(** A list with exactly one element satisfying [p] splits around it. *)
Lemma filter_one_split {A} (p : A -> bool) (l : list A) (x : A) :
  List.filter p l = [x] ->
  exists pre post,
    l = pre ++ x :: post /\
    Forall (fun a => p a = false) pre /\
    Forall (fun a => p a = false) post.
Proof.
  induction l as [|a l IH]; cbn; [discriminate|].
  destruct (p a) eqn:Hp.
  - intros [= -> Hrest]. exists [], l. repeat split; [constructor|].
    apply Forall_forall. intros y Hy.
    destruct (p y) eqn:Hpy; [|reflexivity].
    assert (Hin : In y (List.filter p l)) by (apply filter_In; split; [|exact Hpy];
      apply list_elem_of_In; exact Hy).
    rewrite Hrest in Hin. destruct Hin.
  - intros H. destruct (IH H) as (pre & post & -> & Hpre & Hpost).
    exists (a :: pre), post. repeat split; [constructor|]; assumption.
Qed.

(** Whatever the collaborators answer, [Setup] restores the interface at
    most once, and neither starts a goroutine nor serves HTTP. *)
Lemma Setup_always (E : Env) (s : Server) :
  (length (List.filter is_restore (trace (Setup (boot E s)).1)) <= 1)%nat /\
  existsb is_start (trace (Setup (boot E s)).1) = false /\
  env (Setup (boot E s)).1 = E.
Proof.
  setup_cases; cbn; (split; [lia|]); split; reflexivity.
Qed.

(** A successful [Setup] restored the interface exactly once, successfully,
    and left the configuration and the HTTP engine in place. *)
Lemma Setup_success (E : Env) (s : Server) (b1 : Boot) :
  Setup (boot E s) = (b1, Val None) ->
  List.filter is_restore (trace b1) = [RestoreWireGuardInterface None] /\
  config (this b1) = Some (NewConfig_result E) /\
  server (this b1) = Some gin_Engine.
Proof.
  setup_cases; intros [= <-]; repeat split; reflexivity.
Qed.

**Task description**
All that is wanted is the number of lines in the records that include the string "intros".

**Answer box**
4